In its latest memo, CBP indicates that Canadians are not treated as D/S (duration of stay) for purposes of unlawful presence but instead, are treated as having the equivalent of 10 year visitor visas with a maximum authorized stay of 6 months per visit, assuming they are waived in at the border, which remains up to CBP discretion.
This has a significant impact on many Canadian citizens who have often stayed well beyond the 6 months and may have unwittingly even triggered the ten year bar (which is triggered by 1 year of unlawful presence – not consecutive – cumulative overstays can up to this 1 year!) and are turned around at the border on their next attempted entry for having Immigrant intent (living in the US) and unlawful presence.
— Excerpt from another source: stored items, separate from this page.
Lemma map_series_entries (sizes_func color_func : option (Q -> Q))
    (rows : list pd.TidyRow) :
  map_series color_func pd.color set_color
    (map_series sizes_func pd.sizes set_sizes rows) =
  map (transformed sizes_func color_func) rows.
Proof.
  destruct sizes_func as [f |], color_func as [g |]; simpl; rewrite ?map_map;
    try (apply map_ext; intros [i gr s c]; reflexivity).
  rewrite <- (map_id rows) at 1. apply map_ext. intros [i gr s c]. reflexivity.
Qed.

Lemma transformed_entries (sizes_func color_func : option (Q -> Q))
    (rows : list pd.TidyRow) :
  map entry (map (transformed sizes_func color_func) rows) = map entry rows.
Proof. rewrite map_map. apply map_ext. intros r. reflexivity. Qed.

(** X2. A table in which two records are about the same (item, group)
    pair is rejected, whatever the other arguments are: [pivot] raises
    [ValueError]. *)
Theorem parse_rejects_duplicate_entries (rows : list pd.TidyRow)
    (sizes_key color_key : string) (selected_item : option (list string))
    (sizes_func color_func : option (Q -> Q)) :
  ~ NoDup (map entry rows) ->
  parse_from_tidy_data rows sizes_key color_key selected_item sizes_func color_func =
  raise (ValueError "Index contains duplicate entries, cannot reshape").
Proof.
  intros Hdup. unfold parse_from_tidy_data, pd.pivot.
  rewrite map_series_entries.
  destruct (pd.has_duplicate_entries (map (transformed sizes_func color_func) rows)) eqn:E.
  - reflexivity.
  - apply has_duplicate_entries_NoDup in E. rewrite transformed_entries in E. contradiction.
Qed.

Lemma parse_rejects_duplicate_entries_witness :
  parse_from_tidy_data
    [pd.mkTidyRow "a" "x" 1 2; pd.mkTidyRow "b" "x" 5 6; pd.mkTidyRow "a" "x" 3 4]
    "size" "color" None None None =
  raise (ValueError "Index contains duplicate entries, cannot reshape").
Proof.
  apply parse_rejects_duplicate_entries.
  intros Hnd. inversion Hnd as [| e es Hnotin _]; subst.
  apply Hnotin. simpl. right. left. reflexivity.
Defined.

(** ** The item axis *)

Lemma nth_error_rev_last {A : Type} (l : list A) :
  nth_error (rev l) (length l - 1) = hd_error l.
Proof.
  destruct l as [| a l]; [reflexivity |]. simpl.
  rewrite nth_error_app2 by (rewrite length_rev; lia).
  rewrite length_rev. replace (length l - 0 - length l) with 0 by lia. reflexivity.
Qed.

(** X3. Without [selected_item], every object that [parse_from_tidy_data]
    returns has one row per record of the table, in reverse order of the
    records: both frames are indexed by the item column reversed,
    [height_item] is the number of records, and the item of the first
    record labels the last row. *)
Theorem parse_item_axis_reversed (rows : list pd.TidyRow) (sizes_key color_key : string)
    (sizes_func color_func : option (Q -> Q)) (self : DotPlot) :
  parse_from_tidy_data rows sizes_key color_key None sizes_func color_func = inr self ->
  pd.index (size_data self) = rev (map pd.item rows) /\
  option_map pd.index (color_data self) = Some (rev (map pd.item rows)) /\
  height_item self = length rows /\
  nth_error (pd.index (size_data self)) (length rows - 1) =
    option_map pd.item (hd_error rows).
Proof.
  intros Hparse.
  destruct (parse_item_axis _ _ _ _ _ _ Hparse) as [Hsize Hcolor].
  split; [exact Hsize |]. split; [exact Hcolor |].
  assert (Hheight : height_item self = length (pd.index (size_data self))).
  { unfold parse_from_tidy_data in Hparse.
    destruct (pd.pivot _ _ _ _ _) as [e | df]; [discriminate |]. cbn [bind] in Hparse.
    destruct (pd.loc_rows _ df) as [e | df1]; [discriminate |]. cbn [bind ret] in Hparse.
    apply init_attributes in Hparse. destruct Hparse as (-> & _ & -> & _). reflexivity. }
  split.
  - rewrite Hheight, Hsize, length_rev, length_map. reflexivity.
  - rewrite Hsize. rewrite <- (length_map pd.item rows), nth_error_rev_last.
    now destruct rows.
Qed.

Lemma parse_item_axis_reversed_witness :
  pd.index (pd.mkDataFrame ["b"; "a"; "a"] ["x"; "y"] [[6; 0]; [2; 4]; [2; 4]]%Q : Frame)
    = rev (map pd.item
             [pd.mkTidyRow "a" "x" 1 2; pd.mkTidyRow "a" "y" 3 4; pd.mkTidyRow "b" "x" 5 6]).
Proof.
  apply (parse_item_axis_reversed
           [pd.mkTidyRow "a" "x" 1 2; pd.mkTidyRow "a" "y" 3 4; pd.mkTidyRow "b" "x" 5 6]
           "size" "color" None None
           (mkDotPlot
              (pd.mkDataFrame ["b"; "a"; "a"] ["x"; "y"] [[6; 0]; [2; 4]; [2; 4]]%Q)
              (Some (pd.mkDataFrame ["b"; "a"; "a"] ["x"; "y"] [[5; 0]; [1; 3]; [1; 3]]%Q))
              3 2 None)).
  reflexivity.
Defined.

(** ** The cells of the two frames *)

Lemma rows_labelled_repeat {V : Type} (rowf : string -> list V) (ix : list string)
    (l : string) :
  pd.rows_labelled l ix (map rowf ix) = repeat (rowf l) (occurrences l ix).
Proof.
  unfold pd.rows_labelled, occurrences. induction ix as [| a ix IH]; [reflexivity |].
  simpl. destruct (String.eqb a l) eqn:E; [| exact IH].
  apply String.eqb_eq in E. subst a. simpl. now rewrite IH.
Qed.

Lemma occurrences_pos (l : string) (ix : list string) :
  0 < occurrences l ix <-> In l ix.
Proof.
  unfold occurrences. induction ix as [| a ix IH]; simpl; [split; [lia | tauto] |].
  destruct (String.eqb a l) eqn:E.
  - apply String.eqb_eq in E. simpl. split; [now left | lia].
  - rewrite IH. split; [now right |]. intros [-> | Hin]; [| assumption].
    now rewrite String.eqb_refl in E.
Qed.

(** A string without underscore that begins [s_g] begins [s]. *)
Lemma prefix_plain (p s g : string) :
  has_underscore p = false ->
  String.prefix p (s ++ "_" ++ g) = true -> String.prefix p s = true.
Proof.
  revert s. induction p as [| c p IH]; intros s Hplain; [now destruct s |].
  simpl in Hplain. apply orb_false_iff in Hplain. destruct Hplain as [Hc Hp].
  destruct s as [| d s]; simpl.
  - destruct (ascii_dec c "_") as [-> | Hne]; [discriminate | discriminate].
  - destruct (ascii_dec c d); [now apply IH | discriminate].
Qed.

Lemma nth_error_position {B : Type} (h : string -> B) (g : string) (axis : list string) :
  In g axis -> nth_error (map h axis) (position g axis) = Some (h g).
Proof.
  induction axis as [| a axis IH]; intros Hin; [destruct Hin |]. simpl.
  destruct (String.eqb a g) eqn:E.
  - apply String.eqb_eq in E. now subst a.
  - simpl. apply IH. destruct Hin as [-> | Hin]; [| assumption].
    now rewrite String.eqb_refl in E.
Qed.

Lemma plain_key_columns (key : string) (groups : list string) :
  has_underscore key = false ->
  map (fun g => strip_key (flatten_label (key, g))) groups = groups.
Proof.
  intros Hplain. rewrite <- (map_id groups) at 2. apply map_ext. intros g.
  now apply strip_key_flatten_label_iff.
Qed.

(** Looking a cell up by its labels in a frame laid out over an item
    axis and the groups. *)
Lemma cell_at_frame (key : string) (axis groups : list string) (h : string -> string -> Q)
    (i g : string) :
  has_underscore key = false -> In i axis -> In g groups ->
  cell_at (pd.mkDataFrame axis
             (map (fun g => strip_key (flatten_label (key, g))) groups)
             (map (fun i => map (h i) groups) axis)) i g = Some (h i g).
Proof.
  intros Hplain Hi Hg. unfold cell_at. cbn [pd.index pd.columns pd.values].
  rewrite (rows_labelled_repeat (fun i => map (h i) groups)).
  apply occurrences_pos in Hi. destruct (occurrences i axis) as [| n]; [lia |].
  cbn [repeat]. rewrite (plain_key_columns key groups Hplain).
  now apply nth_error_position.
Qed.

(** X4. For a table with one record per (item, group) pair and two keys
    without underscore neither of which begins with the other,
    [parse_from_tidy_data] returns an object in which, for every record,
    the cell of its item and group holds the record's (transformed) colour
    in [size_data] and its (transformed) size in [color_data], and in
    which the cell of an item and a group that share no record holds 0
    in both frames. *)
Theorem parse_cells (rows : list pd.TidyRow) (sizes_key color_key : string)
    (sizes_func color_func : option (Q -> Q)) :
  NoDup (map entry rows) ->
  has_underscore sizes_key = false ->
  has_underscore color_key = false ->
  py.startswith sizes_key color_key = false ->
  py.startswith color_key sizes_key = false ->
  exists self colors,
    parse_from_tidy_data rows sizes_key color_key None sizes_func color_func = ret self /\
    color_data self = Some colors /\
    (forall r, In r rows ->
       cell_at (size_data self) (pd.item r) (pd.group r) =
         Some (pd.color (transformed sizes_func color_func r)) /\
       cell_at colors (pd.item r) (pd.group r) =
         Some (pd.sizes (transformed sizes_func color_func r))) /\
    (forall i g, In i (map pd.item rows) -> In g (map pd.group rows) ->
       ~ In (i, g) (map entry rows) ->
       cell_at (size_data self) i g = Some 0%Q /\ cell_at colors i g = Some 0%Q).
Proof.
  intros Hnd Hsk Hck Hsc Hcs.
  pose proof (parse_frames rows sizes_key color_key sizes_func color_func) as Hframes.
  cbv zeta in Hframes. rewrite map_series_entries in Hframes.
  set (table := map (transformed sizes_func color_func) rows) in *.
  set (groups := pd.sorted_unique (map pd.group rows)) in *.
  set (items := rev (map pd.item rows)) in *.
  rewrite Hframes; clear Hframes.
  2: now apply has_duplicate_entries_NoDup.
  2: { intros g _. rewrite flatten_label_app. unfold py.startswith in *.
       destruct (String.prefix color_key (sizes_key ++ "_" ++ g)) eqn:E; [| reflexivity].
       apply prefix_plain in E; [congruence | assumption]. }
  2: { intros g _. rewrite flatten_label_app. unfold py.startswith in *.
       destruct (String.prefix sizes_key (color_key ++ "_" ++ g)) eqn:E; [| reflexivity].
       apply prefix_plain in E; [congruence | assumption]. }
  assert (Hdup : pd.has_duplicate_entries table = false).
  { apply has_duplicate_entries_NoDup. subst table. now rewrite transformed_entries. }
  do 2 eexists. split; [reflexivity |]. split; [reflexivity |].
  cbn [size_data]. split.
  - intros r Hr.
    assert (Hi : In (pd.item r) items) by (subst items; rewrite <- in_rev; now apply in_map).
    assert (Hg : In (pd.group r) groups)
      by (subst groups; apply in_sorted_unique; now apply in_map).
    assert (Hr' : In (transformed sizes_func color_func r) table)
      by (subst table; now apply in_map).
    split.
    + rewrite (cell_at_frame color_key items groups
                 (fun i g => filled (pd.pivot_cell table pd.color i g))) by assumption.
      pose proof (pivot_cell_present table pd.color _ Hdup Hr') as Hcell.
      cbn [transformed pd.item pd.group] in Hcell. rewrite Hcell. reflexivity.
    + rewrite (cell_at_frame sizes_key items groups
                 (fun i g => filled (pd.pivot_cell table pd.sizes i g))) by assumption.
      pose proof (pivot_cell_present table pd.sizes _ Hdup Hr') as Hcell.
      cbn [transformed pd.item pd.group] in Hcell. rewrite Hcell. reflexivity.
  - intros i g Hi Hg Habsent.
    assert (Hi' : In i items) by (subst items; now rewrite <- in_rev).
    assert (Hg' : In g groups) by (subst groups; now apply in_sorted_unique).
    assert (Hnone : forall r', In r' table -> ~ (pd.item r' = i /\ pd.group r' = g)).
    { intros r' Hr' [Hri Hrg]. subst table. apply in_map_iff in Hr'.
      destruct Hr' as [r [<- Hr]]. apply Habsent. apply in_map_iff. exists r.
      split; [| assumption]. unfold entry. simpl in Hri, Hrg. congruence. }
    split.
    + rewrite (cell_at_frame color_key items groups
                 (fun i g => filled (pd.pivot_cell table pd.color i g))) by assumption.
      now rewrite (pivot_cell_absent table pd.color i g Hnone).
    + rewrite (cell_at_frame sizes_key items groups
                 (fun i g => filled (pd.pivot_cell table pd.sizes i g))) by assumption.
      now rewrite (pivot_cell_absent table pd.sizes i g Hnone).
Qed.
Fixpoint is_binary (s : string) : bool :=
  match s with
  | EmptyString => true
  | String c rest => (Ascii.eqb c "0" || Ascii.eqb c "1") && is_binary rest
  end.

(** The parser [p] with a decoder whose [Slice] yields [pkts]. *)
Definition with_packets (p : scm.Parser) (pkts : list (list byte)) : scm.Parser :=
  {| scm.Parser_Decoder := decode.mkDecoder (λ _, pkts);
     scm.Parser_CRC := scm.Parser_CRC p |}.

(** The length gate and the checksum gate of [Parse], on a raw packet. *)
Definition passes_length_and_checksum (p : scm.Parser) (pkt : list byte) : bool :=
  (length pkt =? 12)%nat
  && (crc.Checksum (scm.Parser_CRC p) (take 10 (drop 2 pkt)) =? 0).

(** [pkt] passes every gate of [Parse] and decodes to [m]. *)
Definition emits (p : scm.Parser) (pkt : list byte) (m : scm.SCM) : Prop :=
  length pkt = 12%nat
  ∧ crc.Checksum (scm.Parser_CRC p) (take 10 (drop 2 pkt)) = 0
  ∧ scm.NewSCM (parse.NewDataFromBytes pkt) = Ok m
  ∧ scm.ID m ≠ 0.

(** The message [Parse] appends for a packet it has not seen, if any. *)
Definition accepted (p : scm.Parser) (pkt : list byte) : option scm.SCM :=
  if passes_length_and_checksum p pkt then
    match scm.NewSCM (parse.NewDataFromBytes pkt) with
    | Ok m => if scm.ID m =? 0 then None else Some m
    | Panic _ => None
    end
  else None.

(** The packets of [pkts] at their first occurrence, those of [prev] apart. *)
Fixpoint dedup_from (prev pkts : list (list byte)) : list (list byte) :=
  match pkts with
  | [] => []
  | pkt :: rest =>
      if decide (pkt ∈ prev) then dedup_from prev rest
      else pkt :: dedup_from (pkt :: prev) rest
  end.

Definition first_occurrences (pkts : list (list byte)) : list (list byte) :=
  dedup_from [] pkts.

(** Sample packets: one that passes every gate under the BCH checksum
    (preamble, meter ID 123456, type 7, consumption 12109), the same with
    the last bit of its checksum flipped, and twelve zero bytes (checksum
    zero, meter ID 0). *)
Definition valid_packet : list byte :=
  [xf9; x53; x00; x5c; x00; x2f; x4d; x01; xe2; x40; x81; x61].
(** * Intent interpretation pipeline of the Domain Pack backend

    A shallow embedding of [backend/services/llm_service.py],
    [backend/schemas/intention.py] and [backend/api/routes/intent.py]:
    the tolerant extraction of a JSON value from the text of a language
    model, the normalizer, the retry policy of the providers, the
    validation against [IntentionSchema] and the classification of
    failures by the [/intent] endpoint.

    Naming.  The prose specification renames some fields of the code:
    its [kind] is the key ["type"] of an entity, its [summary] is
    ["intent_summary"] and its [target_identifier] is ["domain_pack_id"].
    The development keeps the names of the code. *)

From Stdlib Require Import ZArith String Ascii List Bool Floats Sorted Lia.
Import ListNotations.

Local Open Scope string_scope.
Local Open Scope Z_scope.

(** ** Python strings

    Text is a sequence of 8-bit characters (code points below 256);
    indices are Python integers, [-1] being the "not found" answer of
    [str.find] and a legal (negative) slice bound. *)

Module PyStr.

Definition len (s : string) : Z := Z.of_nat (String.length s).

Fixpoint drop (n : nat) (s : string) : string :=
  match n, s with
  | O, _ => s
  | S _, EmptyString => EmptyString
  | S n', String _ s' => drop n' s'
  end.

Fixpoint take (n : nat) (s : string) : string :=
  match n, s with
  | O, _ => EmptyString
  | S _, EmptyString => EmptyString
  | S n', String c s' => String c (take n' s')
  end.

(** A slice bound as [PySlice_AdjustIndices] clips it (step 1). *)
Definition adjust (n i : Z) : Z :=
  if i <? 0 then Z.max 0 (i + n) else Z.min i n.

(** [s[start:stop]] *)
Definition slice (s : string) (start stop : Z) : string :=
  let a := adjust (len s) start in
  let b := adjust (len s) stop in
  take (Z.to_nat (b - a)) (drop (Z.to_nat a) s).

(** Lowest position, counted from [pos], at which [sub] starts. *)
Fixpoint find_aux (sub s : string) (pos : Z) : Z :=
  if prefix sub s then pos
  else match s with
       | EmptyString => -1
       | String _ s' => find_aux sub s' (pos + 1)
       end.

(** [s.find(sub, start)] *)
Definition find_from (s sub : string) (start : Z) : Z :=
  let a := if start <? 0 then Z.max 0 (start + len s) else start in
  if a >? len s then -1 else find_aux sub (drop (Z.to_nat a) s) a.

(** [s.find(sub)] *)
Definition find (s sub : string) : Z := find_from s sub 0.

(** Highest position at which [sub] starts, [best] if there is none. *)
Fixpoint rfind_aux (sub s : string) (pos best : Z) : Z :=
  let best' := if prefix sub s then pos else best in
  match s with
  | EmptyString => best'
  | String _ s' => rfind_aux sub s' (pos + 1) best'
  end.

(** [s.rfind(sub)] *)
Definition rfind (s sub : string) : Z := rfind_aux sub s 0 (-1).

(** [sub in s] *)
Definition contains (s sub : string) : bool := negb (find s sub =? -1).

(** [str.isspace] on one character below U+0100. *)
Definition isspace (c : ascii) : bool :=
  let n := N_of_ascii c in
  (((9 <=? n) && (n <=? 13)) || ((28 <=? n) && (n <=? 32))
   || (n =? 133) || (n =? 160))%N.

Fixpoint lstrip (s : string) : string :=
  match s with
  | EmptyString => EmptyString
  | String c s' => if isspace c then lstrip s' else s
  end.

Fixpoint rstrip (s : string) : string :=
  match s with
  | EmptyString => EmptyString
  | String c s' =>
      match rstrip s' with
      | EmptyString => if isspace c then EmptyString else String c EmptyString
      | r => String c r
      end
  end.

(** [s.strip()] *)
Definition strip (s : string) : string := rstrip (lstrip s).

Definition lower_char (c : ascii) : ascii :=
  let n := N_of_ascii c in
  if (((65 <=? n) && (n <=? 90))
      || ((192 <=? n) && (n <=? 222) && negb (n =? 215)))%N
  then ascii_of_N (n + 32) else c.

(** [s.lower()] *)
Fixpoint lower (s : string) : string :=
  match s with
  | EmptyString => EmptyString
  | String c s' => String (lower_char c) (lower s')
  end.

(** Writing JSON texts inside Rocq strings: every apostrophe of [s]
    stands for a double quote. *)
Fixpoint dq (s : string) : string :=
  match s with
  | EmptyString => EmptyString
  | String c s' =>
      String (if Ascii.eqb c "'"%char then "034"%char else c) (dq s')
  end.

End PyStr.

(** ** Python values as [json.loads] builds them *)

#[local] Unset Elimination Schemes.

Inductive json : Type :=
| JNull
| JBool (b : bool)
| JInt (z : Z)
| JFloat (f : float)
| JStr (s : string)
| JList (l : list json)
| JDict (d : list (string * json)).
For many Canadians experiencing this for the first time, they find themselves stuck abroad, with their lives, girlfriend, work, real property, and family obligations left behind in the US in an instant and without warning. CBP has been more traditionally lax in enforcing the Immigrant intent issue against Canadians or tracking Canadian entries. No longer the case. Canadian visitors must now weigh paths topotential permanent residency, in the US instead of relying on the visitor visa status they have been used to. But even US permanent residency comes with its own challenges and the fear of abandoning residency by filing taxes abroad in Canada or living in Canada for more than half of the year.Subscribe to Attorney Heather’s Immigration Updates, a periodic email newsletter on the latest immigration issues that affect marriage and family-based immigration cases.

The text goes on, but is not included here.